In his chapter in Religion, Spirituality and Aging,
Eugene Bianchi, Ph.D., reports the results of interviews with more than
100 creative elders. Their strengths compare quite favorably with the
research of Tornstam, as highlighted in table 2
below.
Tapping Personal Strengths
Strengths-based care management is based on the premise
that elders have a tremendous capacity for continued growth and autonomy
and provides techniques and tools to help care managers focus on a
patient’s strengths and abilities instead of their pathology, illness or
problem. Patients are viewed as competent and able to participate in the
planning and delivery processes of the care plan, thus gaining a sense
of control over their lives.
When Longmont (Colo.) Memorial Hospital opened a senior
wellness center, the director formed an advisory group of elders named
“the wise ones.” Based on their input, traditional wellness classes and
activities gave way to more complementary and alternative healing
modalities. Today the PrestigePlus Center offers a wide array of healing
practices, including tai chi, reminiscence classes, reiki, healing touch
acupuncture and Chinese herbal medicine; 70 percent of the clients are
over 60.
Granted, not all aging is positive. Many elders
encounter health challenges from arthritis to diminished mobility. They
often experience financial difficulties, cognitive decline and loss of
family and friends. However, when we focus on a person’s strengths,
problems may diminish somewhat. It is also true that many elders have
more time to volunteer, bestowing blessings on others as well as
themselves. Former president Jimmy and first lady Rosalyn Carter are
examples of life expansion, not diminishment.
In addition, while we believe the seed of growth toward
maturity and gerotranscendence exists in all people, it may never
germinate for some because of social, psychological and environmental
dynamics. Some elders limp grumpy, stubborn, narrow-minded and decrepit
to death’s door. Others display flickers of growth and, if observed over
a longer period of time, show flashes of the attributes of holistic
aging.
Not Just Older Adults
Elders are not just older adults any more than children
are young adults. “Today we have a foundational understanding of what it
means to age, and it needs to be shared with almost all caregivers,”

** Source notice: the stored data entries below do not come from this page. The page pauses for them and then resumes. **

Let tbl f (Hf : forall s, ses_bytes_ok s -> 0 <= f s) : f s <= map_sum f m.
Proof.
  apply (map_sum_lookup_le f m id s); [|done].
  intros k v Hk. apply Hf. by apply (proj1 Hb k v).
Qed.

(** Each bucket of a session is below the aggregate bucket. *)
Lemma books_le :
  ses_outstanding_bytes s <= acc_granted_outstanding_bytes a /\
  ses_transferred_bytes s <= acc_bytes_transferred a /\
  ses_wasted_bytes s <= acc_bytes_wasted a /\
  ses_cancelled_bytes s <= acc_bytes_cancelled a /\
  ses_unproven_bytes s <= acc_bytes_unproven a /\
  ses_admitted_bytes s <= acc_bytes_admitted a.
Proof.
  destruct Hb as (_ & _ & []).
  pose proof (tbl ses_outstanding_bytes sb_outstanding).
  pose proof (tbl ses_transferred_bytes sb_transferred).
  pose proof (tbl ses_wasted_bytes sb_wasted).
  pose proof (tbl ses_cancelled_bytes sb_cancelled).
  pose proof (tbl ses_unproven_bytes sb_unproven).
  pose proof (tbl ses_admitted_bytes sb_admitted). lia.
Qed.
End single.

(** How a session and the aggregate move together: the same change in every
    bucket, outstanding authority released at least in the session. *)
Record moves (s s' : SessionRecord) (a a' : AccountingSnapshot) : Prop := {
  mv_admitted : acc_bytes_admitted a' - acc_bytes_admitted a =
                ses_admitted_bytes s' - ses_admitted_bytes s;
  mv_transferred : acc_bytes_transferred a' - acc_bytes_transferred a =
                   ses_transferred_bytes s' - ses_transferred_bytes s;
  mv_cancelled : acc_bytes_cancelled a' - acc_bytes_cancelled a =
                 ses_cancelled_bytes s' - ses_cancelled_bytes s;
  mv_wasted : acc_bytes_wasted a' - acc_bytes_wasted a =
              ses_wasted_bytes s' - ses_wasted_bytes s;
  mv_unproven : acc_bytes_unproven a' - acc_bytes_unproven a =
                ses_unproven_bytes s' - ses_unproven_bytes s;
  mv_outstanding : ses_outstanding_bytes s' - ses_outstanding_bytes s <=
                   acc_granted_outstanding_bytes a' - acc_granted_outstanding_bytes a;
  mv_id : ses_id s' = ses_id s
}.

Lemma books_move m a p id s s' a' :
  books_p m a p -> m !! id = Some s -> moves s s' a a' ->
  ses_bytes_ok s' -> acct_ok a' -> books_p (<[id:=s']> m) a' p.
Proof.
  intros (Ht & Ha & Hg) Hs [] Hs' Ha'. split; [|split; [done|]].
  - intros k v Hk. apply lookup_insert_Some in Hk as [[<- <-]|[_ Hk]]; [|by apply Ht].
    split; [done|]. destruct (Ht _ _ Hs). congruence.
  - destruct Hg. constructor; rewrite ?(map_sum_insert _ _ _ _ _ Hs); lia.
Qed.

(** A session update that leaves the buckets alone. *)
Definition same_bytes (s s' : SessionRecord) : Prop :=
  ses_id s' = ses_id s /\
  ses_admitted_bytes s' = ses_admitted_bytes s /\
  ses_transferred_bytes s' = ses_transferred_bytes s /\
  ses_cancelled_bytes s' = ses_cancelled_bytes s /\
  ses_wasted_bytes s' = ses_wasted_bytes s /\
  ses_unproven_bytes s' = ses_unproven_bytes s /\
  ses_outstanding_bytes s' = ses_outstanding_bytes s /\
  ses_verified_bytes s' = ses_verified_bytes s.
(** An accounting update that leaves the byte counters alone. *)
Definition same_acct (a a' : AccountingSnapshot) : Prop :=
  acc_bytes_admitted a' = acc_bytes_admitted a /\
  acc_bytes_transferred a' = acc_bytes_transferred a /\
  acc_bytes_cancelled a' = acc_bytes_cancelled a /\
  acc_bytes_wasted a' = acc_bytes_wasted a /\
  acc_bytes_unproven a' = acc_bytes_unproven a /\
  acc_granted_outstanding_bytes a' = acc_granted_outstanding_bytes a.

Lemma same_bytes_ok s s' : same_bytes s s' -> ses_bytes_ok s -> ses_bytes_ok s'.
Proof. intros (?&?&?&?&?&?&?&?) []. constructor; lia. Qed.
Lemma same_acct_ok a a' : same_acct a a' -> acct_ok a -> acct_ok a'.
Proof. intros (?&?&?&?&?&?) []. constructor; lia. Qed.
Lemma same_bytes_refl s : same_bytes s s.
Proof. done. Qed.
Lemma same_acct_refl a : same_acct a a.
Proof. done. Qed.
Lemma same_acct_agg m a a' p : same_acct a a' -> agg_ok m a p -> agg_ok m a' p.
Proof. intros (?&?&?&?&?&?) []. constructor; lia. Qed.
#[export] Hint Resolve same_bytes_refl same_acct_refl : ctf.

(** Field updates that do not name a bucket keep it by computation. *)
Ltac same_by_compute := repeat split; reflexivity.

(** ** Preservation by the reference helpers *)

Lemma books_upd_both id f e :
  books e ->
  (forall s, sessions_ e !! id = Some s ->
     moves s (f s (accounting_ e)).1 (accounting_ e) (f s (accounting_ e)).2 /\
     ses_bytes_ok (f s (accounting_ e)).1 /\ acct_ok (f s (accounting_ e)).2) ->
  books (upd_both id f e).
Proof.
  intros Hb Hf. unfold upd_both. destruct (sessions_ e !! id) as [s|] eqn:Hs; [|exact Hb].
  destruct (Hf s eq_refl) as (Hm & Hs' & Ha').
  destruct (f s (accounting_ e)) as [s' a'] eqn:Ef; cbn in *.
  exact (books_move _ _ _ _ _ _ _ Hb Hs Hm Hs' Ha').
Qed.

Lemma books_same m a p id s s' a' :
  books_p m a p -> m !! id = Some s -> same_bytes s s' -> same_acct a a' ->
  books_p (<[id:=s']> m) a' p.
Proof.
  intros Hb Hs Hss Haa. eapply books_move; [done..| | |].
  - destruct Hss as (?&?&?&?&?&?&?&?), Haa as (?&?&?&?&?&?). constructor; lia || congruence.
  - eapply same_bytes_ok; [done|]. by apply Hb in Hs as [].
  - eapply same_acct_ok; [done|]. apply Hb.
Qed.

Lemma books_with_session id f e :
  books e -> (forall s, same_bytes s (f s)) -> books (with_session id f e).
Proof.
  intros Hb Hf. unfold with_session. destruct (sessions_ e !! id) as [s|] eqn:Hs; [|exact Hb].
  apply (books_same _ _ _ _ _ _ _ Hb Hs (Hf s)). apply same_acct_refl.
Qed.

Lemma books_upd_accounting f e :
  books e -> (forall a, same_acct a (f a)) -> books (upd_accounting f e).
Proof.
  intros (Ht & Ha & Hg) Hf. split; [exact Ht|]. split.
  - exact (same_acct_ok _ _ (Hf _) Ha).
  - exact (same_acct_agg _ _ _ _ (Hf _) Hg).
Qed.

Lemma books_note_timeline id at_ text e : books e -> books (note_timeline id at_ text e).
Proof. intros Hb. apply books_with_session; [done|]. intros s. same_by_compute. Qed.
Lemma books_push_event ev e : books e -> books (push_event ev e).
Proof. unfold push_event. by destruct (events_ e). Qed.
Lemma books_touch e : books e -> books (touch_dangling e).
Proof. done. Qed.
#[export] Hint Resolve books_note_timeline books_push_event books_touch : ctf.

Lemma books_same_both id f e :
  books e ->
  (forall s a, same_bytes s (f s a).1 /\ same_acct a (f s a).2) -> books (upd_both id f e).
Proof.
  intros Hb Hf. unfold upd_both. destruct (sessions_ e !! id) as [s|] eqn:Hs; [|exact Hb].
  destruct (Hf s (accounting_ e)) as [H1 H2].
  destruct (f s (accounting_ e)) as [s' a']; cbn in *.
  exact (books_same _ _ _ _ _ _ _ Hb Hs H1 H2).
Qed.

(** ** Preservation by the bucket moves *)

(** Open the invariant for the session a bucket move touches. *)
Ltac open_books Hb Hs :=
  let H1 := fresh "Hle" in let H2 := fresh "Hsb" in
  pose proof (books_le _ _ _ Hb _ _ Hs) as H1;
  pose proof (books_session _ _ _ Hb _ _ Hs) as [H2 _];
  destruct H2; destruct Hb as (? & [] & ?); destruct_and?.
Ltac solve_move := repeat split; cbn; wrap_small; try lia.

Lemma books_mark_unproven_rec e id (bytes : SessionRecord -> Z) :
  books e -> (forall s, 0 <= bytes s \/ bytes s = ses_outstanding_bytes s) ->
  books (upd_both id (fun s => mark_unproven_rec (bytes s) s) e).
Proof.
  intros Hb Hn. apply books_upd_both; [done|]. intros s Hs. specialize (Hn s).
  open_books Hb Hs. unfold mark_unproven_rec. solve_move.
Qed.
Lemma books_mark_all_unproven id e : books e -> books (mark_all_unproven id e).
Proof. intros Hb. apply (books_mark_unproven_rec e id ses_outstanding_bytes); auto. Qed.
Lemma books_mark_unproven id bytes e : 0 <= bytes -> books e -> books (mark_unproven id bytes e).
Proof. intros ? Hb. apply (books_mark_unproven_rec e id (fun _ => bytes)); auto. Qed.

Lemma books_settle_cancelled id e : books e -> books (settle_outstanding_as_cancelled id e).
Proof.
  intros Hb. apply books_upd_both; [done|]. intros s Hs.
  open_books Hb Hs. unfold settle_cancelled_rec. solve_move.
Qed.

Lemma books_waste id e : books e -> books (upd_both id waste_unverified_rec e).
Proof.
  intros Hb. apply books_upd_both; [done|]. intros s Hs.
  open_books Hb Hs. unfold waste_unverified_rec.
  destruct (_ >? _) eqn:E; [rewrite Z.gtb_lt in E|rewrite Z.gtb_ltb, Z.ltb_ge in E];
    solve_move.
Qed.

Lemma books_release_active id o e : books e -> books (release_active_attempts id o e).
Proof. intros Hb. apply books_same_both; [done|]. intros s a. split; same_by_compute. Qed.

Lemma books_release_path id e : books e -> books (release_path_reservation id e).
Proof.
  intros Hb. unfold release_path_reservation. destruct (sessions_ e !! id) as [s|] eqn:Hs; [|done].
  destruct (ses_reserved_path s); [|done].
  eapply books_same; [exact Hb|exact Hs|same_by_compute|apply same_acct_refl].
Qed.

Lemma books_adjust_down s e : books e -> books (adjust_active_down s e).
Proof.
  intros Hb. unfold adjust_active_down.
  match goal with |- books (match workload_active_ ?x !! _ with _ => _ end) =>
    assert (books x) as Hx end.
  { destruct (nth _ _ _ >? 0), (acc_active_sessions _ >? 0);
      first [exact Hb | refine (books_upd_accounting _ _ Hb _); intros; same_by_compute]. }
  destruct (workload_active_ _ !! _) as [n|]; [|exact Hx].
  by destruct (_ =? 0).
Qed.
Lemma books_adjust_up s e : books e -> books (adjust_active_up s e).
Proof. intros Hb. refine (books_upd_accounting _ _ Hb _). intros; same_by_compute. Qed.

Lemma books_note_terminal id e : books e -> books (note_terminal id e).
Proof.
  intros Hb. unfold note_terminal. destruct (sessions_ e !! id) as [s|]; [|done].
  exact (books_adjust_down s e Hb).
Qed.
#[export] Hint Resolve books_mark_all_unproven books_settle_cancelled books_waste
  books_release_active books_release_path books_adjust_down books_adjust_up
  books_note_terminal : ctf.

states Sarah Kagan, Ph.D., R.N., gerontological associate professor at
the University of Pennsylvania School of Nursing. This holds true not
only for the clinical issues surrounding the aging process, but for the
social, psychological and spiritual dimensions of elderhood; not just to
promote competence but because there is no “we and they.” Physicians and
nurses are both elder caretakers and future elders. Therefore,
attention to clinical indicators is not enough. It becomes imperative to
learn as much as possible about holistic aging.